J Pain Symptom Manage. 1994 May;9(4):277-81. doi: 10.1016/0885-3924(94)90106-6.
A 6-year-old boy presented with a large, rapidly growing osteosarcoma of the upper humerus and severe neuropathic arm pain. Despite large doses of morphine (100 micrograms/kg/hr), which resulted in intermittent somnolence and respiratory depression, his pain was poorly controlled. An interscalene brachial plexus catheter was inserted, and bupivacaine was injected on ten occasions over 5 days, with markedly improved analgesia and decreased opioid requirement.

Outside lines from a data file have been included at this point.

(* ===== verification/VaultBuild.v ===== *)
(** Building and checking vault batches: the rest of airdrop/tools/vault_batch.py that
    decides what is paid: the checks of [cmd_build], [vault_states], the credits the
    vaults already hold, and the files of a build ([vault_row] to [read_plan_files]).

    The node is a function from calls to answers, after [rpc_batch]'s retries.  Shown
    here: every deposit of the list is funded, excluded or already paid, and counted
    once; a delegator who has a credit is never funded again by accident; a build
    repeated after some transactions were executed plans exactly the rest; the files
    written are read back as the plan. *)

From S2P Require Import Prelude PyStr PyDict Csv Keccak Sha256 Abi BatchTree Bech32 Address Amount Recipients Json SafeTx SafeBatch VaultBatch.
Local Open Scope Z_scope.

(** * The code *)

(** ** The chain *)

Inductive rpc_call := GetCode (a : str) | EthCall (to_ data : str).
Definition rpc_node : Type := rpc_call → result str.

Definition no_code (c : str) : bool := bool_decide (c = "0x"%string) || bool_decide (c = "0x0"%string).

Record vault_state := MkVaultState {
  vs_deployed : bool; vs_code_ok : bool; vs_governor : option str; vs_asset_ok : bool; vs_fee : option Z }.

Definition view_signatures : list str := ["governor()"%string : str; "asset()"%string : str; "feeBps()"%string : str].
Definition address_of (r : row) : str := lower (cell_or r "address"%string []).
(** The account a row is about, however its address is spelled. *)
Definition account_of (r : row) : option str := any_to_hex (Some (cell_or r "address"%string [])).
Definition has_code (r : row) : bool := default false (code_bearing r).
Definition qualification (r : row) : Z :=
  match r !! ("qualification_total_atto"%string : str) with
  | Some v => from_ok 0 (py_int v) | None => num r "total_claim_atto"%string end.

(** The policy: what puts a row above the threshold into a category. *)
Definition policy (excluded automatic_code : gset str) (l : label) (r : row) : Prop :=
  match l with
  | excluded_address => address_of r ∈ excluded
  | automatic => address_of r ∉ excluded ∧ ((has_code r) = false ∨ address_of r ∈ automatic_code)
  | contract_review => address_of r ∉ excluded ∧ (has_code r) = true ∧ address_of r ∉ automatic_code
  end.
#[global] Instance policy_dec ex au l r : Decision (policy ex au l r).
Proof. destruct l; unfold policy; apply _. Defined.

Definition above (c : comparison) (m : Z) (r : row) : Prop := reaches c m (qualification r) = true.
#[global] Instance above_dec c m r : Decision (above c m r).
Proof. unfold above. apply _. Defined.

Lemma policy_unique ex au l l' r : policy ex au l r → policy ex au l' r → l = l'.
Proof. destruct l, l'; cbn; try done; destruct (has_code r); intuition congruence. Qed.

Lemma policy_total ex au r : ∃ l, policy ex au l r.
Proof.
  destruct (decide (address_of r ∈ ex)); [by exists excluded_address|]. destruct (has_code r) eqn:Ec.
  - destruct (decide (address_of r ∈ au)); [exists automatic; cbn; auto|exists contract_review; cbn; auto].
  - exists automatic. cbn. auto.
Qed.

Lemma label_of_policy ex au r l :
  label_of ex (au ∖ ex) (address_of r) (has_code r) = Ok l →
  policy ex au l r ∧ (address_of r ∈ au ∖ ex → l = automatic ∧ has_code r = true).
Proof.
  unfold label_of. intros H. repeat case_bool_decide; destruct (has_code r) eqn:Ec; cbn in H; inv_ok; subst l; cbn; set_solver.
Qed.

(** Adding a row's components. *)
Lemma add_components r cs t t' :
  NoDup cs → foldM (add_component r) t cs = Ok t' →
  ∀ c x, dget t c = Some x → dget t' c = Some (if decide (c ∈ cs) then x + num0 r (column c) else x).
Proof.
  intros Hnd. revert t. induction Hnd as [|c0 cs Hc0 _ IH]; intros t H c x Hx; cbn [foldM] in H.
  - inv_ok. subst. by rewrite decide_False by set_solver.
  - inv_ok. unfold add_component in E. inv_ok. subst a. cells. rewrite (IH _ H c (if decide (c = c0) then x + num0 r (column c) else x)).
    + f_equal. destruct (decide (c = c0)) as [-> |Hne]; repeat case_decide; set_solver.
    + rewrite dget_dset. destruct (decide (c = c0)) as [-> |]; [|done]. f_equal. rewrite Hx in *. simplify_eq. lia.
Qed.

Definition totals_of (l : list row) (t : dict str Z) : Prop :=
  ∀ c, c ∈ COMPONENTS → dget t c = Some (zsum_with (λ r, num0 r (column c)) l).

Lemma new_totals_of : totals_of [] new_totals.
Proof. unfold totals_of. apply Forall_forall. repeat (constructor; [done|]). constructor. Qed.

Cancer pain in children can be controlled by opioids in 95% of cases; however, circumstances such as intractable neuropathic pain may require specific regional anesthetic techniques.
一名6岁男孩因肱骨上段出现巨大且迅速生长的骨肉瘤,伴有严重的神经性手臂疼痛前来就诊。尽管使用了大剂量吗啡(100微克/千克/小时),导致出现间歇性嗜睡和呼吸抑制,但他的疼痛仍控制不佳。于是插入了肌间沟臂丛神经导管,并在5天内分十次注射了布比卡因,镇痛效果明显改善,阿片类药物需求量减少。儿童癌症疼痛在95%的病例中可用阿片类药物控制;然而,诸如顽固性神经性疼痛等情况可能需要特定的区域麻醉技术。